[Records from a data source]
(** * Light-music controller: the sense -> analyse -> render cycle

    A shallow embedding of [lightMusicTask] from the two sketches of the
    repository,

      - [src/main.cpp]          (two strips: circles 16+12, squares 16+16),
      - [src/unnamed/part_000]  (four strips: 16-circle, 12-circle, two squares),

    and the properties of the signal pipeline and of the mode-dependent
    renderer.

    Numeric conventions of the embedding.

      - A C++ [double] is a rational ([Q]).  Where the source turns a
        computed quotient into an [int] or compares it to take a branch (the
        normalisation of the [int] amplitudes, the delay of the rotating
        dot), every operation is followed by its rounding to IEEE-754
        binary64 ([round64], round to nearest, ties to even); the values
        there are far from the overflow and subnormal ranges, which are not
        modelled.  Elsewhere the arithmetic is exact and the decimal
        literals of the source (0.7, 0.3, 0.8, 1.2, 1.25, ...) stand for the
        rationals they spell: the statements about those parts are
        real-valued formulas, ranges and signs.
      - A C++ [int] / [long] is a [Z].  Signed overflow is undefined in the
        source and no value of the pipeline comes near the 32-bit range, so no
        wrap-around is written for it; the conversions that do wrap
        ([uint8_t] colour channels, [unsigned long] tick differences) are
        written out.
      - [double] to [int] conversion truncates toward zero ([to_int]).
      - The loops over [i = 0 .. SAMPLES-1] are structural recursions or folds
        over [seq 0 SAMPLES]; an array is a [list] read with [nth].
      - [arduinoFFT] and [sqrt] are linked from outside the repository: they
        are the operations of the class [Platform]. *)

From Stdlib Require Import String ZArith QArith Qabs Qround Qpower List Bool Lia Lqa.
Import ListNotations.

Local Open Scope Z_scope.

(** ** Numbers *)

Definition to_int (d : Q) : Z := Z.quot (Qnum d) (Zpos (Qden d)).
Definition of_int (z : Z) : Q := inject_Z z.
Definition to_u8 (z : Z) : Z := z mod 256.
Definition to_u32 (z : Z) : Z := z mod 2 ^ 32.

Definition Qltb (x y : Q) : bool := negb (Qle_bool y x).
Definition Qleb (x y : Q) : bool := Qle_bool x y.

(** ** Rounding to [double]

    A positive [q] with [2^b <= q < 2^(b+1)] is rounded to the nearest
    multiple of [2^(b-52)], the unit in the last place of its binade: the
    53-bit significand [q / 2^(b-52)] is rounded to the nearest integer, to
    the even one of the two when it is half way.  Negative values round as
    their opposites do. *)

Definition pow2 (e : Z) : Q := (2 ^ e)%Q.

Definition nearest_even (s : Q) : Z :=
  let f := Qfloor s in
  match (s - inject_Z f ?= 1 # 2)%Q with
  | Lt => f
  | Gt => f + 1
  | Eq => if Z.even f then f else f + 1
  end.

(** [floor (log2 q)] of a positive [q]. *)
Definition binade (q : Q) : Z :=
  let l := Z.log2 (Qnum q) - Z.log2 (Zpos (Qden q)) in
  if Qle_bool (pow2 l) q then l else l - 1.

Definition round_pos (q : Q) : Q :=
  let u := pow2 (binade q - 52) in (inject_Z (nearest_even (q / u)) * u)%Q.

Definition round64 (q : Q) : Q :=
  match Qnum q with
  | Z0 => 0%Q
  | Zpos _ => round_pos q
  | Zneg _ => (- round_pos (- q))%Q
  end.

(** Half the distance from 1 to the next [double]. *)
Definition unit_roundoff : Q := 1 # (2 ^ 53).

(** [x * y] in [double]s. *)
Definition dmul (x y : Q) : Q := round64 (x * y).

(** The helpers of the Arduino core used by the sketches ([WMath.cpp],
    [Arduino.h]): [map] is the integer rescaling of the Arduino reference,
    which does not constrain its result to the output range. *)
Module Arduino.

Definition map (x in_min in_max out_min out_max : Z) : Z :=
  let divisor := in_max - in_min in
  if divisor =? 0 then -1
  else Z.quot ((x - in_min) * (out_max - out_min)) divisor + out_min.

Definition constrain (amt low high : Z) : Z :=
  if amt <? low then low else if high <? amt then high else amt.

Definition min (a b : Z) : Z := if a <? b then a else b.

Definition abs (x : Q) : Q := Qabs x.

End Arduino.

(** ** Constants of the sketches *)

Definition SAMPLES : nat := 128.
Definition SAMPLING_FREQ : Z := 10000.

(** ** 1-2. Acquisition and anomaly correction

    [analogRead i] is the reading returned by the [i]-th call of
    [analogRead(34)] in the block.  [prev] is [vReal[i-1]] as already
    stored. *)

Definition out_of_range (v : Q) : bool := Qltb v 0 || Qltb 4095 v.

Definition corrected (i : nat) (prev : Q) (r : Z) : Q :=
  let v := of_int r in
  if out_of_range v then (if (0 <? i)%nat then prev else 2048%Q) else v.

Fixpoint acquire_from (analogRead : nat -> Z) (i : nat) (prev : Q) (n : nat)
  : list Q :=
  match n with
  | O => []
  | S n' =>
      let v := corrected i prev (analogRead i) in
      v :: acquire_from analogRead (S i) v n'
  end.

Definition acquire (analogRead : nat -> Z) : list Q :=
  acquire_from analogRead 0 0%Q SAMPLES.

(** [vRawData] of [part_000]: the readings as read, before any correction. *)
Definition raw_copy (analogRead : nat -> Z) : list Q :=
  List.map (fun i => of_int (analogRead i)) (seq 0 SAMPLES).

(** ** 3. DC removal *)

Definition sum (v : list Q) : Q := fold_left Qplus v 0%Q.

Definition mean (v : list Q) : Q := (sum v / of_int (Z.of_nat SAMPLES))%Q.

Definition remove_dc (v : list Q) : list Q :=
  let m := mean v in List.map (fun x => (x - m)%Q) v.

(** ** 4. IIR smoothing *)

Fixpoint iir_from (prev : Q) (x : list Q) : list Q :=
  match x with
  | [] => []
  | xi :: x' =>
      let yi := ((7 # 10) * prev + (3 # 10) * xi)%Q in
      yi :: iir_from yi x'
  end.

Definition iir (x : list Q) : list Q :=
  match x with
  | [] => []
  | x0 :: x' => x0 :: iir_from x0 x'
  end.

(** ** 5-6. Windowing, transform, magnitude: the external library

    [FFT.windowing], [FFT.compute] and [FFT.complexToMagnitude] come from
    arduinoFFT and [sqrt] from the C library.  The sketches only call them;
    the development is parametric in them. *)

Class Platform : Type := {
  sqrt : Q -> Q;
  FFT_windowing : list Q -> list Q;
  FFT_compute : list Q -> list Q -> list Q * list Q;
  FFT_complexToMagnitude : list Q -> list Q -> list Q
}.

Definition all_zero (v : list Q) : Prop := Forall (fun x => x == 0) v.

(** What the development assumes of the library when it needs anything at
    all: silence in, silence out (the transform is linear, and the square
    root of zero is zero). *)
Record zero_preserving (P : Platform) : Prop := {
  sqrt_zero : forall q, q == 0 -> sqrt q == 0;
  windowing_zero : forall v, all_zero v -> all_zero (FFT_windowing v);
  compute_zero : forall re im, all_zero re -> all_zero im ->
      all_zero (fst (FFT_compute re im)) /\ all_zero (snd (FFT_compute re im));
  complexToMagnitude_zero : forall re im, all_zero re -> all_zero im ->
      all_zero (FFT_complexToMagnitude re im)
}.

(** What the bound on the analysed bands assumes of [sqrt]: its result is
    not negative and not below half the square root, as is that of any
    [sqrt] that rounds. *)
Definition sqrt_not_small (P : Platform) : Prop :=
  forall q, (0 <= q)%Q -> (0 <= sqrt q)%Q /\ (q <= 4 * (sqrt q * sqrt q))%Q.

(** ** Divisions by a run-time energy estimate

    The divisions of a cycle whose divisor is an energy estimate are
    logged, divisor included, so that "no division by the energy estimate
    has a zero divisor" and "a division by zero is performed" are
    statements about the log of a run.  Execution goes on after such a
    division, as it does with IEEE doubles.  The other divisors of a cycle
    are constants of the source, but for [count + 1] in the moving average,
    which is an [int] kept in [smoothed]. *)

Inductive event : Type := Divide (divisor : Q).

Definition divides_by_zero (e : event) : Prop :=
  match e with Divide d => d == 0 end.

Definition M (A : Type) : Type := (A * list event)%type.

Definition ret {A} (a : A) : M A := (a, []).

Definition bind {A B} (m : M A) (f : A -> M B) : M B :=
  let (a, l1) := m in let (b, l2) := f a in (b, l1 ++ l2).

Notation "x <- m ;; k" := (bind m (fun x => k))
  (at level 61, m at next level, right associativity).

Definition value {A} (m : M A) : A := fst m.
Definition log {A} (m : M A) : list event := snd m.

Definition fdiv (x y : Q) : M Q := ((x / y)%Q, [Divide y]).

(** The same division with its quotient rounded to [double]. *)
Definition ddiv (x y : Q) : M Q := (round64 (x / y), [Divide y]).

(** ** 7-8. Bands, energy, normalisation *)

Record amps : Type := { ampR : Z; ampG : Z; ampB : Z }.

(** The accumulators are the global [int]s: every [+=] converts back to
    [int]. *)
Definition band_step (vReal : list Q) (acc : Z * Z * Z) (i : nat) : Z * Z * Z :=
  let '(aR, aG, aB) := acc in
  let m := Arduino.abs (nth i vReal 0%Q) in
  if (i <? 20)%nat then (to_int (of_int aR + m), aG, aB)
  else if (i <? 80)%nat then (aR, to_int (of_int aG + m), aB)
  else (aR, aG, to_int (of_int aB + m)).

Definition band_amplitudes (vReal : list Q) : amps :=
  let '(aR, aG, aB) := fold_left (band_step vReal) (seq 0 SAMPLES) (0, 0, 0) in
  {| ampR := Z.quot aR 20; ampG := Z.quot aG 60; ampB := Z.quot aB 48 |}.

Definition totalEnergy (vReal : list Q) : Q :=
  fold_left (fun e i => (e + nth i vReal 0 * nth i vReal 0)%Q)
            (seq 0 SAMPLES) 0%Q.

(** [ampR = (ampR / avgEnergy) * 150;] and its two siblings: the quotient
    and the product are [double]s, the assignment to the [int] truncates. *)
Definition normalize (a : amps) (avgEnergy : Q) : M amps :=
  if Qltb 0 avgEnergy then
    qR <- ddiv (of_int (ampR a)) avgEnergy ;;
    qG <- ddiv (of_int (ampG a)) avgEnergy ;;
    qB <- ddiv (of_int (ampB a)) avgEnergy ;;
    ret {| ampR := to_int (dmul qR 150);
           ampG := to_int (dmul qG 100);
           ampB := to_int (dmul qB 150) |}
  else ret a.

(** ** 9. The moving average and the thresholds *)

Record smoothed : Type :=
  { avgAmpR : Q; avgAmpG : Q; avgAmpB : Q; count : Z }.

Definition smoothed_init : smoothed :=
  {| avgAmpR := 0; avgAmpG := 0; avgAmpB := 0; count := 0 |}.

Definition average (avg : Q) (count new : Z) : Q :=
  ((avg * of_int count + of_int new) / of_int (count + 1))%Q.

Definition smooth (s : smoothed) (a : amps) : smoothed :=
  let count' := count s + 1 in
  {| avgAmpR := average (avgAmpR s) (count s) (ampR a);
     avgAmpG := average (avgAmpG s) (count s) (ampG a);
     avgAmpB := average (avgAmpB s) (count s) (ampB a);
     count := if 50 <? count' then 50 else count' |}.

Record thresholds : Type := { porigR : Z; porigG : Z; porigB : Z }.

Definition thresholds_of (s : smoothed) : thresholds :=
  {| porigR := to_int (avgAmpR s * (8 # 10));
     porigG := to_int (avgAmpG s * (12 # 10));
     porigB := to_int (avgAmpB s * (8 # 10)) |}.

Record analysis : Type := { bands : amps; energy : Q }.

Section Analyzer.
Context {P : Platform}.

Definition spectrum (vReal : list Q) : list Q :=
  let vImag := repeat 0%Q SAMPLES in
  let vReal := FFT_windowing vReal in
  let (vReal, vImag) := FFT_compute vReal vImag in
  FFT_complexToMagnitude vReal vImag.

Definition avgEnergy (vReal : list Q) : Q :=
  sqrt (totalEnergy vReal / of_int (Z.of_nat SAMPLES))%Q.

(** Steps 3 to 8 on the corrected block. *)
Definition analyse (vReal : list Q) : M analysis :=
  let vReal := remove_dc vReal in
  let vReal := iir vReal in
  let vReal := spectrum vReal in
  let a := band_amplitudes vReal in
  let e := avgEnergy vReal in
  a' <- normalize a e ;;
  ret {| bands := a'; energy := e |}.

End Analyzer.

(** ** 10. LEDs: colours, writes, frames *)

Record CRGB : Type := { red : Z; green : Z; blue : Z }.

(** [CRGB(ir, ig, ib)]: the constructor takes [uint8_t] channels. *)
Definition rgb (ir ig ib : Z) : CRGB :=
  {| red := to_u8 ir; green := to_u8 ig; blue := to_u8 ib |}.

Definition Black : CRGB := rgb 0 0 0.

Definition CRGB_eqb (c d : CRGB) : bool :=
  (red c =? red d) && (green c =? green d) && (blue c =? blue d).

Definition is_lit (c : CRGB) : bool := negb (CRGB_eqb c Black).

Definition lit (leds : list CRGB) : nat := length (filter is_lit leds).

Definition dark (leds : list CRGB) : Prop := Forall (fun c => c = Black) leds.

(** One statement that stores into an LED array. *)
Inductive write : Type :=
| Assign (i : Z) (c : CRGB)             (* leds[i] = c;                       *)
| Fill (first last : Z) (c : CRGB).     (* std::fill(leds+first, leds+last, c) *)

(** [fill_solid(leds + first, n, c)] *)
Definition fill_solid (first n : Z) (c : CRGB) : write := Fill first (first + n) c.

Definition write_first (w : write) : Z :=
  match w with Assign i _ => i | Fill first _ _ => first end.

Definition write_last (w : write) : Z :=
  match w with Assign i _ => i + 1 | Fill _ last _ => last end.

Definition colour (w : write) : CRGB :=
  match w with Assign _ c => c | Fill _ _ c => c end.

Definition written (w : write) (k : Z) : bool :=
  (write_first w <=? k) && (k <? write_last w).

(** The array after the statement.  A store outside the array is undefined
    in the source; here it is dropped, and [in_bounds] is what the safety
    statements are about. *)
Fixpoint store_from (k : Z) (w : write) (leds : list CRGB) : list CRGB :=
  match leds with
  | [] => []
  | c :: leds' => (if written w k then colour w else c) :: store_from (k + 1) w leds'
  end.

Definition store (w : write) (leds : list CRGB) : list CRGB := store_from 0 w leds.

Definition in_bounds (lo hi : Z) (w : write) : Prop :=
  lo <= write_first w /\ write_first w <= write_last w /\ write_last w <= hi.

- _DIRECTIONS_:
From the records above, print only the lines between the one holding "match e with Divide d => d == 0 end." and the one holding "let '(aR, aG, aB) := fold_left", inclusive, exactly as they stand.

- _OUTPUT OF THE TASK_:
  match e with Divide d => d == 0 end.

Definition M (A : Type) : Type := (A * list event)%type.

Definition ret {A} (a : A) : M A := (a, []).

Definition bind {A B} (m : M A) (f : A -> M B) : M B :=
  let (a, l1) := m in let (b, l2) := f a in (b, l1 ++ l2).

Notation "x <- m ;; k" := (bind m (fun x => k))
  (at level 61, m at next level, right associativity).

Definition value {A} (m : M A) : A := fst m.
Definition log {A} (m : M A) : list event := snd m.

Definition fdiv (x y : Q) : M Q := ((x / y)%Q, [Divide y]).

(** The same division with its quotient rounded to [double]. *)
Definition ddiv (x y : Q) : M Q := (round64 (x / y), [Divide y]).

(** ** 7-8. Bands, energy, normalisation *)

Record amps : Type := { ampR : Z; ampG : Z; ampB : Z }.

(** The accumulators are the global [int]s: every [+=] converts back to
    [int]. *)
Definition band_step (vReal : list Q) (acc : Z * Z * Z) (i : nat) : Z * Z * Z :=
  let '(aR, aG, aB) := acc in
  let m := Arduino.abs (nth i vReal 0%Q) in
  if (i <? 20)%nat then (to_int (of_int aR + m), aG, aB)
  else if (i <? 80)%nat then (aR, to_int (of_int aG + m), aB)
  else (aR, aG, to_int (of_int aB + m)).

Definition band_amplitudes (vReal : list Q) : amps :=
  let '(aR, aG, aB) := fold_left (band_step vReal) (seq 0 SAMPLES) (0, 0, 0) in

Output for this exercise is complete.